This seems to defy what I have heard from my church life teachings, though.  Most of the time, I have heard lessons about how to be thrifty so that there is ample money for any situation.  I’ve been taught that if you are careful to cultivate skills in both learning and skilled labor of some sort (artistic pursuits would count), then there is no reason to believe that you can’t provide a means of support for yourself, your family or your church/ministry.  Many of the teachers of these ideas came from a challenging economy themselves that we now call The Great Depression.  They still said that if you were willing to work, then you should be able to find an honest way to eat.

As I read many accounts of that time, there were plenty of folks who were honest and looking for some kind of work to help their families with.  But they went homeless, hungry and died as a result.

Don’t get me wrong – I trust God’s plan is better and mightier than any plan a human mind might devise.  I’m just wondering what my role should/could be in understanding what God’s point of view is concerning these things.  I am going to be thinking this through a lot, as I join the ranks of “the poor” once again in my life.  I don’t see that I’ll ever leave this rank or role either, since I am now older and not seeing anyone interested in employing me in any gainful wage situation.

I don’t always think it’s age that’s holding me back – since no one knows I’m “older” until they meet me.  Most of my resumes only get tossed into a pool of candidates and not even chosen for an interview for no reasons I can find out about.  I suspect it’s because I’ve worked as a temp/contractor for nearly 10 years, though that should prove that I’m trainable, and that my skills have been kept fresh.  The reality is that I am stuck with a minimum wage job, with part time hours; and that’s the best I can do in spite of having an Associate degree and years of Administrative Clerical experience.  I have no idea why I can’t find anything better.

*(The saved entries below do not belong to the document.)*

(* ===== verification/LoadTest.v ===== *)
(** * The load generator (cmd/loadtest/main.go)

    Its command line (parseConfig, over GoFlag), its configuration, the messages it
    writes and decodes, the distribution of connections over rooms, the round robin
    of the sender, the recognition of its own messages, and the report's numbers.
    [int] is int64.  Dialling, sockets and the clock are arguments. *)

From stdpp Require Import pretty.
From S2P Require Import Prelude.
From S2P Require Import Utf8.
From S2P Require Import GoStrings.
From S2P Require Import Json.
From S2P Require Import RateLimit.
From S2P Require Import GoFlag.

Module LoadTest.

Definition messagePrefix : string := "loadtest".

Record config := mkConfig {
  websocketURL : string; connections : Z; rooms : Z; rate : Z; duration : Prelude.duration;
}.

Definition validateConfig (c : config) : option error :=
  if (connections c <=? 0)%Z then Some (Errorf "connections must be greater than zero")
  else if (rooms c <=? 0)%Z then Some (Errorf "rooms must be greater than zero")
  else if (connections c <? rooms c)%Z
  then Some (Errorf "rooms cannot exceed connections: each room must have a receiving connection")
  else if (rate c <=? 0)%Z then Some (Errorf "rate must be greater than zero")
  else if (Second <? rate c)%Z then Some (Errorf "rate must not exceed 1000000000 messages/s")
  else if (duration c <=? 0)%Z then Some (Errorf "duration must be greater than zero")
  else None.

(** The fields of a config are Go ints and a duration. *)
Definition config_ints (c : config) : Prop :=
  (min_i64 <= connections c <= max_i64)%Z /\ (min_i64 <= rooms c <= max_i64)%Z /\
  (min_i64 <= rate c <= max_i64)%Z /\ (min_i64 <= duration c <= max_i64)%Z.

(** The capacity asked for the latencies, and the sender's interval. *)
Definition latencies_cap (c : config) : Z := wrap_i64 (rate c * Z.quot (duration c) Second).
Definition interval (c : config) : Prelude.duration := Z.quot Second (rate c).

(** ** Connecting *)

Definition room_of (c : config) (clientIndex : Z) : string :=
  "load-room-" +:+ Itoa (Z.rem clientIndex (rooms c)).
Definition user_of (clientIndex : Z) : string := "load-user-" +:+ Itoa clientIndex.
Definition url_of (c : config) (clientIndex : Z) : string :=
  websocketURL c +:+ "?room_id=" +:+ room_of c clientIndex +:+ "&user_id=" +:+ user_of clientIndex.

(** [connectClients]: the URLs dialled by the connected clients, or the error after
    which all of them are closed. *)
Fixpoint connect_loop (dial : string -> option error) (c : config) (clientIndex : Z) (n : nat)
  (clients : list string) : result (list string) :=
  match n with
  | O => Ok clients
  | S n =>
    match dial (url_of c clientIndex) with
    | Some err => Err (Wrap ("connect client " +:+ Itoa clientIndex) err)
    | None => connect_loop dial c (clientIndex + 1) n (clients ++ [url_of c clientIndex])
    end
  end.
Definition connectClients (dial : string -> option error) (c : config) : result (list string) :=
  connect_loop dial c 0 (Z.to_nat (connections c)) [].

(** ** Statistics *)

Record stats := mkStats {
  sent : Z; received : Z; selfDelivered : Z;
  deliveredMessageIDs : gset string; duplicateSelfDelivered : Z;
  writeErrors : Z; readErrors : Z; latencies : list Prelude.duration;
}.
Definition new_stats : stats := mkStats 0 0 0 ∅ 0 0 0 [].

(** [now] is the clock in time.Since. *)
Definition recordSelfDelivery (messageID : string) (sentAt now : time) (r : stats) : stats :=
  if bool_decide (messageID ∈ deliveredMessageIDs r) then
    mkStats (sent r) (received r) (selfDelivered r) (deliveredMessageIDs r)
      (wrap_i64 (duplicateSelfDelivered r + 1)) (writeErrors r) (readErrors r) (latencies r)
  else
    mkStats (sent r) (received r) (wrap_i64 (selfDelivered r + 1)) ({[ messageID ]} ∪ deliveredMessageIDs r)
      (duplicateSelfDelivered r) (writeErrors r) (readErrors r) (latencies r ++ [time_Sub now sentAt]).

(** ** Sending *)

(** The Unix epoch on the time axis; UnixNano and time.Unix(0, n). *)
Definition unix_epoch : time := (62135596800 * Second)%Z.
Definition UnixNano (t : time) : Z := wrap_i64 (t - unix_epoch).
Definition Unix (nanos : Z) : time := (unix_epoch + nanos)%Z.

Definition message_content (clientIndex : Z) (sentAt : time) : string :=
  messagePrefix +:+ ":" +:+ user_of clientIndex +:+ ":" +:+ Itoa (UnixNano sentAt).

(** The ticks of runTraffic: for each, the clock and whether WriteJSON succeeds; the
    client used and what it wrote are collected. *)
Fixpoint runTraffic (clients : Z) (clientIndex : Z) (ticks : list (time * bool)) (r : stats)
  : list (Z * string) * stats :=
  match ticks with
  | [] => ([], r)
  | (sentAt, ok) :: ticks =>
    let r := if ok : bool
      then mkStats (wrap_i64 (sent r + 1)) (received r) (selfDelivered r) (deliveredMessageIDs r)
             (duplicateSelfDelivered r) (writeErrors r) (readErrors r) (latencies r)
      else mkStats (sent r) (received r) (selfDelivered r) (deliveredMessageIDs r)
             (duplicateSelfDelivered r) (wrap_i64 (writeErrors r + 1)) (readErrors r) (latencies r) in
    let '(log, r') := runTraffic clients (Z.rem (clientIndex + 1) clients) ticks r in
    ((clientIndex, message_content clientIndex sentAt) :: log, r')
  end.

(** ** Receiving *)

(** The instant encoded in an own message; None for any other content. *)
Definition own_message (userID content : string) : option time :=
  match Split content ":" with
  | [p0; p1; p2] =>
    if negb (bool_decide (p0 = messagePrefix)) || negb (bool_decide (p1 = userID)) then None
    else Unix <$> ParseInt64 p2
  | _ => None
  end.

(** The reads of one client: a content and the clock, or a failure that ends the loop. *)
Fixpoint readMessages (userID : string) (reads : list (result (string * time))) (r : stats) : stats :=
  match reads with
  | [] => r
  | Err _ :: _ =>
    mkStats (sent r) (received r) (selfDelivered r) (deliveredMessageIDs r)
      (duplicateSelfDelivered r) (writeErrors r) (wrap_i64 (readErrors r + 1)) (latencies r)
  | Ok (content, now) :: reads =>
    let r := mkStats (sent r) (wrap_i64 (received r + 1)) (selfDelivered r) (deliveredMessageIDs r)
               (duplicateSelfDelivered r) (writeErrors r) (readErrors r) (latencies r) in
    readMessages userID reads
      (match own_message userID content with
       | None => r
       | Some sentAt => recordSelfDelivery content sentAt now r
       end)
  end.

I am not lazy, I work hard at the job, and then I work hard at home cleaning and keeping my home and car well maintained (where I can do it without cost).  I send out resumes wherever I find an opening that makes sense to try for (can’t work at a job 50 miles away for a wage that won’t support the gas or car repairs as well as a low rent).  I check several job sites out at least three times a week, and keep a record of all the jobs I’ve submitted resumes or filled applications out online for.  I am listed with several staffing agencies and am regularly contacted at least once a week for them to submit me as a candidate for a client (of course!).  I will get an interview about once every three weeks.  I never get the second interview, though it always seems to be a good interview.  Even the staffing rep says the feedback from the client about me was very good to excellent.  My test score percentages for all the software skills range from the mid 80’s to 100% (proofreading/spelling tests are my forte it seems).

The reality is that too many jobs have been eliminated, and where I might have competed against 20 or so applicants for a job posting in 2004 – I am now competing with more than 100 candidates for a position.  This means that my resume may never even be seen by the hiring manager.  They just get overwhelmed by the response, and just pick out the first few good possibilities and toss the rest in the trash.  This is not personal, and I have heard this from three different hiring managers, so I try to remind myself that it’s not because I’m not valuable or that I am discarded.  It’s just that I am anonymous in the crush for employment.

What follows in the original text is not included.